Physical characteristics
- Source: Unnamed lake
- • location: Addington Highlands, Lennox and Addington County
- • coordinates: 44°34′19″N 77°12′10″W﻿ / ﻿44.57194°N 77.20278°W
- • elevation: 209 m (686 ft)
- Mouth: Stoco Lake
- • location: Tweed, Hastings County
- • coordinates: 44°29′49″N 77°16′59″W﻿ / ﻿44.49694°N 77.28306°W
- • elevation: 138 m (453 ft)

Basin features
- River system: Great Lakes Basin

= Sulphide Creek (Hastings County) =

Sulphide Creek is a creek in the Moira River and Lake Ontario drainage basins in Tweed, Hastings County and Addington Highlands, Lennox and Addington County in Ontario, Canada.

==Course==
Sulphide Creek begins at an unnamed lake in Addington Highlands, Lennox and Addington County, at an elevation of 209 m, about 600 m south of Ontario Highway 7 and 10 km east northeast of the community of Actinolite.

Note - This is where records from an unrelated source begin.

Lemma cumsum_from_monotone (l : list Z) (acc : Z) :
  (forall x, In x l -> 0 <= x) ->
  0 <= acc -> acc + list_sum l <= int64_max ->
  forall i j : nat, (i <= j < List.length l)%nat ->
    nth i (cumsum_from acc l) 0 <= nth j (cumsum_from acc l) 0.
Proof.
  intros Hpos Hacc Hmax i j. induction j as [| j IH]; intros [Hij Hj].
  - replace i with 0%nat by lia. lia.
  - destruct (Nat.eq_dec i (S j)) as [-> | Hne]; [lia |].
    rewrite (cumsum_from_exact_step l acc j) by (assumption || lia).
    assert (0 <= nth (S j) l 0) by (apply Hpos; apply nth_In; exact Hj).
    assert (nth i (cumsum_from acc l) 0 <= nth j (cumsum_from acc l) 0)
      by (apply IH; lia).
    lia.
Qed.

Lemma daily_sales_nonempty (X : list sale) : X <> [] -> daily_sales X <> [].
Proof.
  intros Hne Hnil. destruct X as [| r X]; [contradiction |].
  assert (Hlen : List.length (daily_sales (r :: X)) = 0%nat) by (rewrite Hnil; reflexivity).
  unfold daily_sales in Hlen. rewrite groupby_sum_length in Hlen.
  assert (Hin : In (date r) (unique (map date (r :: X))))
    by (apply unique_In; left; reflexivity).
  destruct (unique (map date (r :: X))); [contradiction | discriminate].
Qed.

(** ** Groups of a column that adds up without overflow *)

Lemma list_sum_filter_le (f : sale -> bool) (l : list sale) :
  (forall r, In r l -> 0 <= total r) ->
  0 <= list_sum (map total (filter f l)) <= list_sum (map total l).
Proof.
  induction l as [| a l IH]; intro Hpos; simpl; [lia |].
  assert (0 <= total a) by (apply Hpos; left; reflexivity).
  assert (0 <= list_sum (map total (filter f l)) <= list_sum (map total l))
    by (apply IH; intros r Hr; apply Hpos; right; exact Hr).
  destruct (f a); simpl; lia.
Qed.

Lemma total_sales_exact (X : list sale) :
  (forall r, In r X -> 0 <= total r) ->
  list_sum (map total X) <= int64_max ->
  total_sales X = list_sum (map total X).
Proof.
  intros Hpos Hmax. unfold total_sales. apply series_sum_exact; [| exact Hmax].
  intros x Hx. apply in_map_iff in Hx. destruct Hx as [r [<- Hr]]. auto.
Qed.

Lemma group_total_exact {K : Type} `{GroupKey K} (key : sale -> K)
    (X : list sale) (k : K) :
  (forall r, In r X -> 0 <= total r) ->
  list_sum (map total X) <= int64_max ->
  group_total key X k = group_exact key X k /\ 0 <= group_exact key X k.
Proof.
  intros Hpos Hmax.
  pose proof (list_sum_filter_le (fun r => key_eqb (key r) k) X Hpos) as Hle.
  fold (group_exact key X k) in Hle.
  split; [| lia]. rewrite group_total_wrap. apply wrap64_small.
  unfold int64_max in *. lia.
Qed.

(** Without overflow the group values are the sums in [Z]: none is
    negative and together they add up, in [Z], to the sum of the column. *)
Lemma groupby_sum_exact {K : Type} `{GroupKey K} (key : sale -> K) (X : list sale) :
  (forall r, In r X -> 0 <= total r) ->
  list_sum (map total X) <= int64_max ->
  (forall x, In x (map snd (groupby_sum key X)) -> 0 <= x) /\
  list_sum (map snd (groupby_sum key X)) = list_sum (map total X).
Proof.
  intros Hpos Hmax. split.
  - intros x Hx. apply in_map_iff in Hx. destruct Hx as [e [<- He]].
    rewrite (groupby_sum_entry key X e He).
    destruct (group_total_exact key X (fst e) Hpos Hmax) as [-> Hge]. exact Hge.
  - unfold groupby_sum. rewrite map_map. cbn [snd].
    rewrite (map_ext _ (group_exact key X))
      by (intro k; apply (group_total_exact key X k Hpos Hmax)).
    rewrite (list_sum_perm _ (map (group_exact key X) (unique (map key X))))
      by (apply Permutation_map; apply sort_keys_perm).
    apply group_exact_partition; [apply unique_NoDup |].
    intros r Hr. apply unique_In. apply in_map. exact Hr.
Qed.

(** C3 (as the code has it): for a table with at least one row, the
    cumulative column of the daily series starts at the first period total,
    is at every later position the int64 sum of the entry before and the
    period total, and ends at the total sales KPI of the table; when no row
    has a negative total and the totals add up to at most 2^63 - 1, that
    sum is the sum of integers and the column is non-decreasing. *)
Theorem daily_cumulative_running_total :
  forall X : list sale,
    X <> [] ->
    let period := map snd (daily_sales X) in
    let cumulative := daily_cumulative X in
    cumulative <> [] /\
    List.length cumulative = List.length period /\
    nth 0 cumulative 0 = nth 0 period 0 /\
    (forall i : nat, (0 < i < List.length period)%nat ->
       nth i cumulative 0 = add64 (nth (i - 1) cumulative 0) (nth i period 0)) /\
    last cumulative 0 = total_sales X /\
    ((forall r, In r X -> 0 <= total r) ->
     list_sum (map total X) <= int64_max ->
     (forall i : nat, (0 < i < List.length period)%nat ->
        nth i cumulative 0 = nth (i - 1) cumulative 0 + nth i period 0) /\
     (forall i j : nat, (i <= j < List.length cumulative)%nat ->
        nth i cumulative 0 <= nth j cumulative 0)).
Proof.
  intros X Hne period cumulative.
  assert (Hp : period <> []).
  { subst period. intro E. apply map_eq_nil in E.
    exact (daily_sales_nonempty X Hne E). }
  assert (Hlen : List.length cumulative = List.length period)
    by apply cumsum_from_length.
  split; [| split; [exact Hlen | split; [| split; [| split]]]].
  - intro E. rewrite E in Hlen. destruct period; [contradiction | discriminate].
  - subst cumulative. unfold daily_cumulative, cumsum.
    rewrite cumsum_from_head by exact Hp. fold period. unfold add64.
    rewrite Z.add_0_l. apply wrap64_small.
    destruct (daily_sales X) as [| e ds] eqn:E; [contradiction Hp; reflexivity |].
    assert (He : In e (groupby_sum date X))
      by (unfold daily_sales in E; rewrite E; left; reflexivity).
    subst period. cbn [map nth]. rewrite (groupby_sum_entry date X e He).
    apply series_sum_range.
  - intros i Hi. destruct i as [| i]; [lia |].
    replace (S i - 1)%nat with i by lia.
    apply cumsum_from_step. lia.
  - subst cumulative. unfold daily_cumulative, cumsum.
    rewrite cumsum_from_last by exact Hp. rewrite Z.add_0_l, <- series_sum_wrap.
    subst period. unfold daily_sales. rewrite groupby_sum_values. reflexivity.
  - intros Hpos Hmax.
    destruct (groupby_sum_exact date X Hpos Hmax
              : (forall x, In x period -> 0 <= x) /\
                list_sum period = list_sum (map total X)) as [Hpp Hsum].
    assert (Hbound : 0 + list_sum period <= int64_max)
      by (rewrite Z.add_0_l, Hsum; exact Hmax).
    split.
    + intros i Hi. destruct i as [| i]; [lia |].
      replace (S i - 1)%nat with i by lia.
      apply cumsum_from_exact_step; (assumption || lia).
    + intros i j Hij. rewrite Hlen in Hij.
      apply cumsum_from_monotone; [exact Hpp | lia | exact Hbound | exact Hij].
Qed.

Lemma daily_cumulative_running_total_witness :
  sample_sales <> [] /\
  daily_cumulative sample_sales = [100; 300] /\
  last (daily_cumulative sample_sales) 0 = total_sales sample_sales.
Proof.
  split; [discriminate |]. split; [reflexivity |].
  apply (daily_cumulative_running_total sample_sales). discriminate.
Defined.

(** C3 fails as stated: on the totals 2^63 - 1 and 1, on two days, no total
    is negative and the cumulative column falls from 2^63 - 1 to -2^63. *)
Lemma daily_cumulative_wraps :
  ~ (forall X : list sale,
       X <> [] ->
       (forall r, In r X -> 0 <= total r) ->
       forall i j : nat, (i <= j < List.length (daily_cumulative X))%nat ->
         nth i (daily_cumulative X) 0 <= nth j (daily_cumulative X) 0).
Proof.
  intro Hclaim.
  assert (Hpos : forall r, In r overflow_sales -> 0 <= total r).
  { intros r [<- | [<- | []]]; simpl; unfold int64_max; lia. }
  assert (H : nth 0 (daily_cumulative overflow_sales) 0 <=
              nth 1 (daily_cumulative overflow_sales) 0).
  { apply Hclaim; [discriminate | exact Hpos |].
    change (0 <= 1 < 2)%nat. lia. }
  vm_compute in H. apply H. reflexivity.
Qed.

(** ** The average *)



(** ** Age groups *)

Lemma age_group_of_unfold (a : Z) :
  age_group_of a =
  if (0 <? a) && (a <=? 20) then Some "10대"
  else if (20 <? a) && (a <=? 30) then Some "20대"
  else if (30 <? a) && (a <=? 40) then Some "30대"
  else if (40 <? a) && (a <=? 50) then Some "40대"
  else if (50 <? a) && (a <=? 60) then Some "50대"
  else if (60 <? a) && (a <=? 100) then Some "60대+"
  else None.
Proof. reflexivity. Qed.

(** One step down the chain of bins: is the age in this interval? *)
Ltac next_bin :=
  match goal with
  | |- context [if (?lo <? ?x) && (?x <=? ?hi) then _ else _] =>
      destruct (Z.ltb_spec lo x); destruct (Z.leb_spec x hi); cbn [andb]; try lia
  end.

Ltac age_cases a := rewrite (age_group_of_unfold a); repeat next_bin.

Lemma age_group_of_domain (a : Z) :
  (age_group_of a = None /\ (0 <? a) && (a <=? 100) = false) \/
  (exists lab, In lab age_labels /\ age_group_of a = Some lab /\
               (0 <? a) && (a <=? 100) = true).
Proof.
  destruct (Z.ltb_spec 0 a); destruct (Z.leb_spec a 100); cbn [andb];
    age_cases a;
    first [ left; split; reflexivity
          | right; eexists; split; [| split; reflexivity]; simpl; tauto ].
Qed.

(** X22: an age in (0,100] gets exactly one label, the one of the bucket
    among (0,20], (20,30], (30,40], (40,50], (50,60] and (60,100] that
    holds it, the upper bound of a bucket belonging to it; 20 is in the
    first bucket and 21 in the second. *)
Theorem age_group_of_buckets :
  forall a : Z,
    0 < a <= 100 ->
    (exists lab : string, In lab age_labels /\ age_group_of a = Some lab) /\
    (age_group_of a = Some "10대" <-> 0 < a <= 20) /\
    (age_group_of a = Some "20대" <-> 20 < a <= 30) /\
    (age_group_of a = Some "30대" <-> 30 < a <= 40) /\
    (age_group_of a = Some "40대" <-> 40 < a <= 50) /\
    (age_group_of a = Some "50대" <-> 50 < a <= 60) /\
    (age_group_of a = Some "60대+" <-> 60 < a <= 100) /\
    age_group_of 20 = Some "10대" /\
    age_group_of 21 = Some "20대".
Proof.
  intros a Ha. split.
  - destruct (age_group_of_domain a) as [[_ E] | [lab [Hlab [E _]]]].
    + apply andb_false_iff in E. rewrite Z.ltb_ge, Z.leb_gt in E. lia.
    + exists lab. split; assumption.
  - clear Ha.
    repeat match goal with
           | |- _ /\ _ => split
           | |- _ <-> _ => split; intro
           end;
      try reflexivity;
      try (revert H; age_cases a; intro; (discriminate || lia));
      age_cases a; reflexivity.
Qed.

Lemma age_group_of_buckets_witness :
  0 < 61 <= 100 /\ age_group_of 61 = Some "60대+".
Proof.
  split; [lia |].
  destruct (age_group_of_buckets 61 ltac:(lia)) as [_ [_ [_ [_ [_ [_ [H _]]]]]]].
  apply H. lia.
Defined.

(** Not every age above 60 gets the last label: 101 gets none. *)
Lemma age_above_100_unlabelled :
  ~ (forall a : Z, 60 < a -> age_group_of a = Some "60대+").
Proof.
  intro Hclaim. specialize (Hclaim 101 ltac:(lia)). discriminate Hclaim.
Qed.

Lemma label_count_cons (lab : string) (c : option string) (col : list (option string)) :
  label_count lab (c :: col) =
  (match c with
   | Some l => if String.eqb l lab then 1 else 0
   | None => 0
   end) + label_count lab col.
Proof.
  unfold label_count. simpl.
  destruct c as [l |]; [destruct (String.eqb l lab) |]; simpl List.length; lia.
Qed.

Lemma categorical_counts_cons (labels : list string) (c : option string)
    (col : list (option string)) :
  list_sum (map snd (categorical_counts labels (c :: col))) =
  list_sum (map (fun lab => match c with
                              | Some l => if String.eqb l lab then 1 else 0
                              | None => 0
                              end) labels) +
  list_sum (map snd (categorical_counts labels col)).
Proof.
  unfold categorical_counts. rewrite !map_map. simpl.
  induction labels as [| lab labels IH]; simpl; [reflexivity |].
  rewrite label_count_cons, IH. lia.
Qed.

It flows generally southwest almost immediately into Tweed, Hastings County, through a series of lakes and takes in several unnamed tributary creeks. It flows near the communities of Hungerford and Otter Creek to the community of Sulphide. It then heads south to its mouth at Cosy Cove, a bay on the north side of Stoco Lake and also the name of a community Cosy Cove on the bay, at an elevation of 138 m. Stoco Lake flows via the Moira River into the Bay of Quinte in downtown Belleville.